● WHAT YOU HAVE TO DO: Please restate, word for word, the lines below that begin at the one with "Definition f64 : Type := spec_float." and end at the one with "Definition fmin (x". Leave out all other lines.

● Saved data entries:
____________

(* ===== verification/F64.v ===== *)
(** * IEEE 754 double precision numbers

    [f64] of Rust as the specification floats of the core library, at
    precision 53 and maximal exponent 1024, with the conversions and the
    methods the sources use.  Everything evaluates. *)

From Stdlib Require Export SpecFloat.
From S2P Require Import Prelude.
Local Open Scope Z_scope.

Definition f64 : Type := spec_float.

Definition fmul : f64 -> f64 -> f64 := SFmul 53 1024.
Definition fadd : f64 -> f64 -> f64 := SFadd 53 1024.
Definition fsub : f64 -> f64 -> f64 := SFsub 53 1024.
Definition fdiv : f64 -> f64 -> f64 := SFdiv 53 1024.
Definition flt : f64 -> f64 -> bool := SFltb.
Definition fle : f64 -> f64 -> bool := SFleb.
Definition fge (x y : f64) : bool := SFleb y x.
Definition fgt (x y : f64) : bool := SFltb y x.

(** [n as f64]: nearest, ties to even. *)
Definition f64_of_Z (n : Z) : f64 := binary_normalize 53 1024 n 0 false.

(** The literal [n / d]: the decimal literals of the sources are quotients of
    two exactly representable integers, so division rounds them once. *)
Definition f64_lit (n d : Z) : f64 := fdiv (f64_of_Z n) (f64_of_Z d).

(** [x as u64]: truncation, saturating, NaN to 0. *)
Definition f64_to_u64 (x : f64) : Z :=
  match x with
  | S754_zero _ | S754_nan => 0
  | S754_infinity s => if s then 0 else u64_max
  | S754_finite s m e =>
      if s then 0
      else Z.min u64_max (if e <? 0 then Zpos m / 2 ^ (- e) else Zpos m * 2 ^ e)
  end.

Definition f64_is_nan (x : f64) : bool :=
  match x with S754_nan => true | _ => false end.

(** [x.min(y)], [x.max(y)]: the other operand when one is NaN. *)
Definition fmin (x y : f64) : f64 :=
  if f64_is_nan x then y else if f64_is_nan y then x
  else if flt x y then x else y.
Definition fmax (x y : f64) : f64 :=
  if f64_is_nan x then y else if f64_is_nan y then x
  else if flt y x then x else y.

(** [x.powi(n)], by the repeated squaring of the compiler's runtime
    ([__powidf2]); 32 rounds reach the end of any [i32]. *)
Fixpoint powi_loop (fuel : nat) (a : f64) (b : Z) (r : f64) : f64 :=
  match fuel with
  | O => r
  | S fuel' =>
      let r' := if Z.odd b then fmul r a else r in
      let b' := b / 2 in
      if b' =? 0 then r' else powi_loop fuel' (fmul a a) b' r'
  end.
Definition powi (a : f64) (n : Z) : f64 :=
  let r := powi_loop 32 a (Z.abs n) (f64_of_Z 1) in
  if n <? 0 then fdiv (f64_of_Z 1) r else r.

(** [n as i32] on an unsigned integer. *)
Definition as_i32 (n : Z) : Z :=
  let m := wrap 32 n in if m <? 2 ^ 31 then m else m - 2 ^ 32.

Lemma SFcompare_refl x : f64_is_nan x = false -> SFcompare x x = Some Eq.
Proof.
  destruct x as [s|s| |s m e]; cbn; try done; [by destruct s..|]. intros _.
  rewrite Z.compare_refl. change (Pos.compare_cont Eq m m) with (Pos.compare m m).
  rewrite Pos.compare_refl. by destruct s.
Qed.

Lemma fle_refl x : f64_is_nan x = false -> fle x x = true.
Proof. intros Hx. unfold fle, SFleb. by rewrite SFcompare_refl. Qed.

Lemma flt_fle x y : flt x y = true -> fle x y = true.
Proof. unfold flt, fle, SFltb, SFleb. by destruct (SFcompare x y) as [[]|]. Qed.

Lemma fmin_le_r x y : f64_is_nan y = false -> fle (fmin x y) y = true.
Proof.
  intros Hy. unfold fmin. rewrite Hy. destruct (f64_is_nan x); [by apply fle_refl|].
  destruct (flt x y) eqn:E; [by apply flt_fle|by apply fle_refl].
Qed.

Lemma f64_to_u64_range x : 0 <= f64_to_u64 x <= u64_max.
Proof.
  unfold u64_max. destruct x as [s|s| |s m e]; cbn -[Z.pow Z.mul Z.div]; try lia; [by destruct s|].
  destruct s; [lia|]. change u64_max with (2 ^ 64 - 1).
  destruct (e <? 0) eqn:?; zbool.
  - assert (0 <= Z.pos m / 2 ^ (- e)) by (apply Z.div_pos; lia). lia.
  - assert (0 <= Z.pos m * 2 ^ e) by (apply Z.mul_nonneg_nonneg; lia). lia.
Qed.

____________

● EXERCISE OUTPUT:
Definition f64 : Type := spec_float.

Definition fmul : f64 -> f64 -> f64 := SFmul 53 1024.
Definition fadd : f64 -> f64 -> f64 := SFadd 53 1024.
Definition fsub : f64 -> f64 -> f64 := SFsub 53 1024.
Definition fdiv : f64 -> f64 -> f64 := SFdiv 53 1024.
Definition flt : f64 -> f64 -> bool := SFltb.
Definition fle : f64 -> f64 -> bool := SFleb.
Definition fge (x y : f64) : bool := SFleb y x.
Definition fgt (x y : f64) : bool := SFltb y x.

(** [n as f64]: nearest, ties to even. *)
Definition f64_of_Z (n : Z) : f64 := binary_normalize 53 1024 n 0 false.

(** The literal [n / d]: the decimal literals of the sources are quotients of
    two exactly representable integers, so division rounds them once. *)
Definition f64_lit (n d : Z) : f64 := fdiv (f64_of_Z n) (f64_of_Z d).

(** [x as u64]: truncation, saturating, NaN to 0. *)
Definition f64_to_u64 (x : f64) : Z :=
  match x with
  | S754_zero _ | S754_nan => 0
  | S754_infinity s => if s then 0 else u64_max
  | S754_finite s m e =>
      if s then 0
      else Z.min u64_max (if e <? 0 then Zpos m / 2 ^ (- e) else Zpos m * 2 ^ e)
  end.

Definition f64_is_nan (x : f64) : bool :=
  match x with S754_nan => true | _ => false end.

(** [x.min(y)], [x.max(y)]: the other operand when one is NaN. *)
Definition fmin (x y : f64) : f64 :=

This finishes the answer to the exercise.